Il ricco booklet chiarisce: l'idea di un disco di cover risale ad anni fa, e la scelta dei brani riflette le tappe fondamentali dell'esperienza musicale di Guccini. Alcuni pezzi richiamano gli anni universitari, altri alla frequentazione del "Folk-studio" bolognese che, traendo il nome dall'omonimo locale romano che promosse Venditti e De Gregori, fece da aggregatore per i giovani interessati alla canzone partigiana e politica. Il repertorio dei Cantacronache ("Morti di Reggio Emilia", "Tera e aqua"), quello dei canti anarchici ("Nel fosco fin del secolo", "Addio a Lugano") e delle canzoni dialettali ("El me gatt", "Barun Litrun", "Ma mi", "Sei minuti all'alba") sono i più rappresentati nella selezione, e tributano la forte relazione dell'artista con le rispettive tradizioni.
Ma "Canzoni da intorto" non è un cover album compilativo, né una rassegna greve come i temi trattati potrebbero suggerire. È anzi prima di tutto un disco divertito, frutto di un rinnovato entusiasmo che riporta ai fasti ironici di "Opera buffa" (1973). La voce è stanca, le parole talvolta si raggomitolano, ma Guccini ha ritrovato - anche se soltanto per la durata di questa incisione - la voglia di spassarsela facendo musica. Merito, forse, anche del collaboratore chiave del progetto, il produttore e arrangiatore Fabio Ilacqua, che ha coordinato la fitta schiera di musicisti a supporto dei brani e costruito orchestrazioni caleidoscopiche e inventive, con un avventuroso stile acustico da qualche parte fra Capossela e Stormy Six (la sensazione è che, abituato a lavorare con Anna Tatangelo, Marco Mengoni, Francesco Gabbani, con "Canzoni da intorto" debba essersi divertito un mucchio anche lui).
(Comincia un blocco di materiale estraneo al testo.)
(* ===== verification/Threads.v ===== *)
(** * Threads sharing one state

    Several threads of one process call the locking functions of src/ottery.c on
    the same [struct ottery_state]. Each function is cut into the steps between
    which another thread may run: the check of the magic number, taking the
    lock, the calls made while it is held, releasing it. A schedule, a list of
    thread numbers, interleaves them. Whatever the schedule, at most one thread
    is between its lock and its unlock, the replies are those of the same calls
    made one after the other, and every thread gets all its replies. *)
From S2P Require Import Prelude Words Memory Internal Spec Prng Refine TestPrf Session.
From S2P Require Import ChaChaRef ChaChaMerged ChaChaKrovetz Os CpuInfo Entropy TestOs Config Api ApiRefine ApiProps.
From S2P Require Import Safety Global GlobalProps Public.
Local Open Scope Z_scope.
Local Open Scope ottery_scope.

(** ** Calls cut into steps *)

(** What a function does while it holds the lock: a sequence of steps, each on
    the state and the process, the next chosen by the result of the last. *)
Inductive crit (W A : Type) :=
  | Leave (a : A)
  | Do {B : Type} (m : ottery_state -> M W (B * ottery_state)) (k : B -> crit W A).
Arguments Leave {W A} a.
Arguments Do {W A B} m k.

Section Calls.
Context {W : Type} {OS0 : OS W} {BC : BuildConfig} {PL : Platform}.
Context (addr : Z).

(** Before the lock: the magic number. *)
Definition entry (c : query) (st : ottery_state) : M W bool :=
  match c with
  | QPreventBacktracking => ret true
  | _ => ottery_st_rand_check_init addr st
  end.

(** The reply when that check fails. *)
Definition refused (c : query) : reply :=
  match c with
  | QBytes out _ _ => RBuffer out
  | QAddSeed _ _ => RInt OTTERY_ERR_STATE_INIT
  | QPreventBacktracking => RVoid
  | _ => RInt 0
  end.

(** The fork check, then an operation of the core. *)
Definition checked_section {B} (failed : reply) (m : ottery_state -> M W (B * ottery_state))
    (k : B -> crit W reply) : crit W reply :=
  Do (ottery_st_rand_check_pid addr) (fun ok : bool => if ok then Do m k else Leave failed).

Definition int_section (size : Z) : crit W reply :=
  checked_section (RInt 0) (fun st => lift (OTTERY_RETURN_RAND_INTTYPE_IMPL size st))
    (fun v => Leave (RInt v)).

(** The loop of the range functions: each turn makes the checks of a lock-free
    draw, then draws. *)
Fixpoint range_section (fuel : nat) (size divisor upper : Z) : crit W reply :=
  match fuel with
  | O => Do (fun _ _ => NoFuel) (fun r => Leave r)
  | S fuel =>
      let next r :=
        if upper <? r / divisor then range_section fuel size divisor upper
        else Leave (RInt (r / divisor)) in
      Do (ottery_st_rand_check_nolock addr) (fun ok : bool =>
        if ok then Do (fun st => lift (OTTERY_RETURN_RAND_INTTYPE_IMPL size st)) next
        else next 0)
  end.

(** Between the lock and the unlock. *)
Definition locked_section (c : query) : crit W reply :=
  match c with
  | QBytes out off n =>
      checked_section (RBuffer out)
        (fun st => do '(st, out) <- lift (ottery_st_rand_bytes_impl st out off n); ret (out, st))
        (fun out => Leave (RBuffer out))
  | QUnsigned | QUint32 => int_section 4
  | QUint64 => int_section 8
  | QRange fuel upper => range_section fuel 4 (range_divisor 4 upper) upper
  | QRange64 fuel upper => range_section fuel 8 (range_divisor 8 upper) upper
  | QAddSeed seed n =>
      Do (fun st => do st <- lift (mix_seed st seed n); ret (tt, st)) (fun _ =>
      Do (fun st => ret (tt, set_last_entropy_flags 0
            (set_entropy_src_flags (Z.lor (st_entropy_src_flags st) 0) st))) (fun _ =>
      Leave (RInt 0)))
  | QPreventBacktracking =>
      Do (fun st => do st <- lift (ottery_st_prevent_backtracking_nolock st); ret (tt, st))
        (fun _ => Leave RVoid)
  end.

(** The steps run without interruption. *)
Fixpoint run_crit {A} (k : crit W A) (st : ottery_state) : M W (A * ottery_state) :=
  match k with
  | Leave a => ret (a, st)
  | Do m k => do '(b, st) <- m st; run_crit (k b) st
  end.

(** ** Threads and schedules *)

Inductive pc :=
  | Between
  | Entered (c : query)
  | Inside (c : query) (k : crit W reply).

(** The calls a thread has still to make, the replies it got, where it is. *)
Record thread := mk_thread { pending : list query; replies : list reply; at_pc : pc }.

Record system := mk_system {
  threads : list thread;
  shared : ottery_state;
  proc : process W }.

(** A completed call: thread, call, reply. *)
Record event := mk_event { ev_thread : nat; ev_call : query; ev_reply : reply }.

(** A thread at [LOCK] waits while another holds the lock. *)
Definition waits (st : ottery_state) : bool :=
  match lock_impl, st_mutex st with
  | NO_LOCKS, _ => false
  | _, LockHeld => true
  | _, _ => false
  end.

(** One step of thread [i], and the call it completed, if any; [None] when the
    thread cannot move. *)
Definition turn (i : nat) (sys : system) : option (outcome (option event * system)) :=
  let goto t st s := mk_system (<[i := t]> (threads sys)) st s in
  t ← threads sys !! i;
  let st := shared sys in
  match at_pc t with
  | Between =>
      match pending t with
      | [] => None
      | c :: rest => Some
          match entry c st (proc sys) with
          | Ret (true, s) => Ret (None, goto (mk_thread rest (replies t) (Entered c)) st s)
          | Ret (false, s) =>
              Ret (Some (mk_event i c (refused c)),
                   goto (mk_thread rest (replies t ++ [refused c]) Between) st s)
          | Aborted => Aborted | Undefined => Undefined | NoFuel => NoFuel
          end
      end
  | Entered c =>
      if waits st then None else Some
        match LOCK st (proc sys) with
        | Ret (st, s) =>
            Ret (None, goto (mk_thread (pending t) (replies t) (Inside c (locked_section c))) st s)
        | Aborted => Aborted | Undefined => Undefined | NoFuel => NoFuel
        end
  | Inside c (Do m k) => Some
      match m st (proc sys) with
      | Ret (b, st, s) => Ret (None, goto (mk_thread (pending t) (replies t) (Inside c (k b))) st s)
      | Aborted => Aborted | Undefined => Undefined | NoFuel => NoFuel
      end
  | Inside c (Leave r) => Some
      match UNLOCK st (proc sys) with
      | Ret (st, s) =>
          Ret (Some (mk_event i c r), goto (mk_thread (pending t) (replies t ++ [r]) Between) st s)
      | Aborted => Aborted | Undefined => Undefined | NoFuel => NoFuel
      end
  end.

(** The threads named by [sched] take a step each, in that order: the calls
    completed on the way, in order, and the system reached. *)
Fixpoint run (sched : list nat) (sys : system) : option (list event * system) :=
  match sched with
  | [] => Some ([], sys)
  | i :: sched =>
      match turn i sys with
      | Some (Ret (ev, sys')) =>
          '(log, sys'') ← run sched sys'; Some (match ev with Some e => e :: log | None => log end, sys'')
      | _ => None
      end
  end.

(** Threads that have made no call yet. *)
Definition start (calls : list (list query)) : list thread :=
  (fun cs => mk_thread cs [] Between) <$> calls.

Definition inside (t : thread) : bool :=
  match at_pc t with Inside _ _ => true | _ => false end.

Definition finished (t : thread) : bool :=
  match pending t, at_pc t with [], Between => true | _, _ => false end.

End Calls.

(** ** The steps of a call make up the call *)

Section Phases.
Context {W : Type} {OS0 : OS W} {BC : BuildConfig} {PL : Platform}.
Context (addr : Z).

Lemma bind_ext {A B} (m : M W A) (f g : A -> M W B) s :
  (forall a s', f a s' = g a s') -> bind m f s = bind m g s.
Proof. intros H. unfold bind. destruct (m s) as [[a s']| | |]; [apply H|done..]. Qed.

Lemma bind_ret_r {A} (m : M W A) s : bind m ret s = m s.
Proof. unfold bind, ret. by destruct (m s) as [[]| | |]. Qed.

Lemma bind_congr {A B} (m m' : M W A) (f : A -> M W B) s :
  m s = m' s -> bind m f s = bind m' f s.
Proof. intros H. unfold bind. by rewrite H. Qed.

Lemma checked_section_run {B} failed (m : ottery_state -> M W (B * ottery_state)) (f : B -> reply)
    st (s : process W) :
  run_crit (checked_section addr failed m (fun b => Leave (f b))) st s =
  (do '(ok, st) <- ottery_st_rand_check_pid addr st;
   if negb ok then ret (failed, st) else do '(b, st) <- m st; ret (f b, st)) s.
Proof. cbn [checked_section run_crit]. apply bind_ext. by intros [[] st1] s1. Qed.

Lemma range_section_run fuel size divisor upper st (s : process W) :
  run_crit (range_section addr fuel size divisor upper) st s =
  (do '(v, st) <- rand_range_loop fuel addr st size divisor upper; ret (RInt v, st)) s.
Proof.
  revert st s. induction fuel as [|fuel IH]; intros st s; [done|].
  cbn [range_section run_crit rand_range_loop]. unfold OTTERY_RETURN_RAND_INTTYPE_NOLOCK.
  rewrite !bind_assoc. apply bind_ext. intros [ok st1] s1.
  assert (forall r st s, run_crit (if upper <? r / divisor
      then range_section addr fuel size divisor upper else Leave (RInt (r / divisor))) st s =
    (do '(v, st) <- (if upper <? r / divisor then rand_range_loop fuel addr st size divisor upper
                     else ret (r / divisor, st)); ret (RInt v, st)) s) as Hnext.
  { intros r st2 s2. destruct (upper <? _); [apply IH|done]. }
  destruct ok; cbn [negb run_crit].
  - apply bind_ext. intros [r st2] s2. apply Hnext.
  - rewrite bind_ret. apply Hnext.
Qed.

(** A call that starts by checking, as a bind. *)
Lemma add_seed_phases st seed n (s : process W) :
  0 < n ->
  ottery_st_add_seed addr st (Some seed) n s =
  (do ok <- ottery_st_rand_check_init addr st;
   if negb ok then ret (OTTERY_ERR_STATE_INIT, st) else add_seed_locked true st seed n 0) s.
Proof.
  intros Hn. unfold ottery_st_add_seed, ottery_st_add_seed_impl, add_seed_frame,
    ottery_st_rand_check_init.
  cbn [andb]. destruct (negb OTTERY_NO_INIT_CHECK && _); rewrite !bind_assoc.
  - by apply bind_ext.
  - unfold add_seed_input. rewrite (proj2 (Z.eqb_neq n 0)), bind_ret by lia.
    rewrite bind_ret. cbn [negb]. rewrite bind_assoc. etransitivity; [|apply bind_ret_r].
    apply bind_ext. by intros [e st1] s1.
Qed.

(** The functions that check, lock, check again, and run one core operation. *)
Lemma locked_phases {B} st (failed : B) (core : ottery_state -> M W (B * ottery_state))
    (f : B -> reply) (s : process W) :
  (do '(b, st) <-
     (do '(ok, st) <- ottery_st_rand_lock_and_check addr st;
      if negb ok then ret (failed, st)
      else do '(b, st) <- core st; do st <- UNLOCK st; ret (b, st));
   ret (f b, st)) s =
  (do ok <- ottery_st_rand_check_init addr st;
   if negb ok then ret (f failed, st)
   else
     do st <- LOCK st;
     do '(r, st) <- run_crit (checked_section addr (f failed) core (fun b => Leave (f b))) st;
     do st <- UNLOCK st;
     ret (r, st)) s.
Proof.
  unfold ottery_st_rand_lock_and_check. rewrite !bind_assoc.
  apply bind_ext. intros [] s1; cbn [negb]; [|done]. rewrite !bind_assoc.
  apply bind_ext. intros st1 s2. rewrite !bind_assoc.
  etransitivity; [|symmetry; apply bind_congr, checked_section_run]. rewrite !bind_assoc.
  apply bind_ext. intros [[] st2] s3; cbv beta iota delta [negb]; rewrite ?bind_ret, ?bind_assoc.
  - apply bind_ext. intros [b st3] s4. rewrite ?bind_assoc, bind_ret.
    apply bind_ext. intros st4 s5. done.
  - apply bind_ext. by intros st3 s4.
Qed.

Lemma range_phases fuel st size divisor upper (s : process W) :
  (do '(v, st) <-
     (do ok <- ottery_st_rand_check_init addr st;
      if negb ok then ret (0, st)
      else
        do st <- LOCK st;
        do '(n, st) <- rand_range_loop fuel addr st size divisor upper;
        do st <- UNLOCK st;
        ret (n, st));
   ret (RInt v, st)) s =
  (do ok <- ottery_st_rand_check_init addr st;
   if negb ok then ret (RInt 0, st)
   else
     do st <- LOCK st;
     do '(r, st) <- run_crit (range_section addr fuel size divisor upper) st;
     do st <- UNLOCK st;
     ret (r, st)) s.
Proof.
  rewrite bind_assoc. apply bind_ext. intros [] s1; cbn [negb]; [|done]. rewrite bind_assoc.
  apply bind_ext. intros st1 s2. rewrite bind_assoc.
  etransitivity; [|symmetry; apply bind_congr, range_section_run]. rewrite bind_assoc.
  apply bind_ext. intros [n st2] s3. rewrite bind_assoc, bind_ret.
  apply bind_ext. by intros st3 s4.
Qed.

(** What the steps of a call are cut from. *)
Lemma ask_phases c st (s : process W) :
  qvalid c ->
  ask (st_ops addr) c st s =
  (do ok <- entry addr c st;
   if negb ok then ret (refused c, st)
   else
     do st <- LOCK st;
     do '(r, st) <- run_crit (locked_section addr c) st;
     do st <- UNLOCK st;
     ret (r, st)) s.
Proof.
  intros Hv. destruct c as [out off n| | | |fuel upper|fuel upper|seed n|].
  - etransitivity; [|apply (locked_phases st out (fun st =>
      do '(st, out) <- lift (ottery_st_rand_bytes_impl st out off n); ret (out, st)) RBuffer s)].
    cbn [ask st_ops op_rand_bytes op_add_seed op_prevent_backtracking]. unfold ottery_st_rand_bytes.
    rewrite !bind_assoc. apply bind_ext. intros [[] st1] s1; cbn [negb]; [|done].
    rewrite !bind_assoc. apply bind_ext. intros [st2 out2] s2. rewrite bind_assoc, bind_ret.
    rewrite bind_assoc. apply bind_ext. by intros st3 s3.
  - apply (locked_phases st 0 _ RInt s).
  - apply (locked_phases st 0 _ RInt s).
  - apply (locked_phases st 0 _ RInt s).
  - apply range_phases.
  - apply range_phases.
  - cbn [ask st_ops op_rand_bytes op_add_seed op_prevent_backtracking]. etransitivity; [apply bind_congr, add_seed_phases, Hv|].
    rewrite bind_assoc. apply bind_ext. intros [] s1; cbn [negb]; [|done].
    unfold add_seed_locked. rewrite bind_assoc. apply bind_ext. intros st1 s2.
    cbn [locked_section run_crit]. rewrite !bind_assoc. apply bind_ext. intros st2 s3.
    rewrite !bind_ret, !bind_assoc, !bind_ret. apply bind_ext. by intros st3 s4.
  - cbn [ask st_ops op_prevent_backtracking entry]. rewrite bind_ret. cbn [negb].
    unfold ottery_st_prevent_backtracking. rewrite bind_assoc. apply bind_ext. intros st1 s1.
    cbn [locked_section run_crit]. rewrite !bind_assoc. apply bind_ext. intros st2 s2. done.
Qed.
End Phases.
Così, in una carambola di dundun e zumpappà, brani come la severa "Morti di Reggio Emilia" scoprono un brio inaspettato, e la strehleriana "Ma Mi" trova nuovo slancio grazie agli echi centroamericani e alla comparsata di Davide Van De Sfroos. Si coglie il gusto irriverente nel ripetere i versi di Ivan Della Mea sul pestaggio di una vecchia zoppa, rea d'aver (forse) mangiato il gatto del narratore ("E su la gamba giusta giò legnàa/ Ho sentù on crach de ossa rott/ L'è 'ndada in terra come on fagott") ed è tangibile in "Nel fosco fin del secolo" l'emozione dietro a "Rimbomba col suo fianco redentore/La dinamite!" in "Nel fosco fin del secolo", palese riferimento della "stessa forza della dinamite" che compare nel classico "La locomotiva".
Il traditional piemontese "Barun litrun" e la quasi-conclusiva "Sei minuti all'alba", firmata Enzo Jannacci, sono due episodi fra i più riusciti del disco. La prima, con uno sviluppo progressive folk che passa dal soave al marziale al radioso, splende della ghironda che già impreziosiva alcuni brani di "L'ultima Thule". L'ultima combina invece con successo dialetto milanese e movenza habanera per mettere in scena gli ultimi momenti di un condannato a morte, giungendo a un finale interrotto che con sottigliezza richiama l'epilogo della vicenda.
Dove Guccini si cimenta con lingue più lontane dal Nord Italia (accade con "Green Sleeves" e con l'ucraina "Sluga naroda", che compare a mo' di ghost track) l'effetto è meno convincente, ma entrambe le tracce svolgono il loro ruolo di nodi nella rete che connette allo stesso livello vissuto personale, ascolti dell'artista, attualità sociale e lotte d'altri tempi.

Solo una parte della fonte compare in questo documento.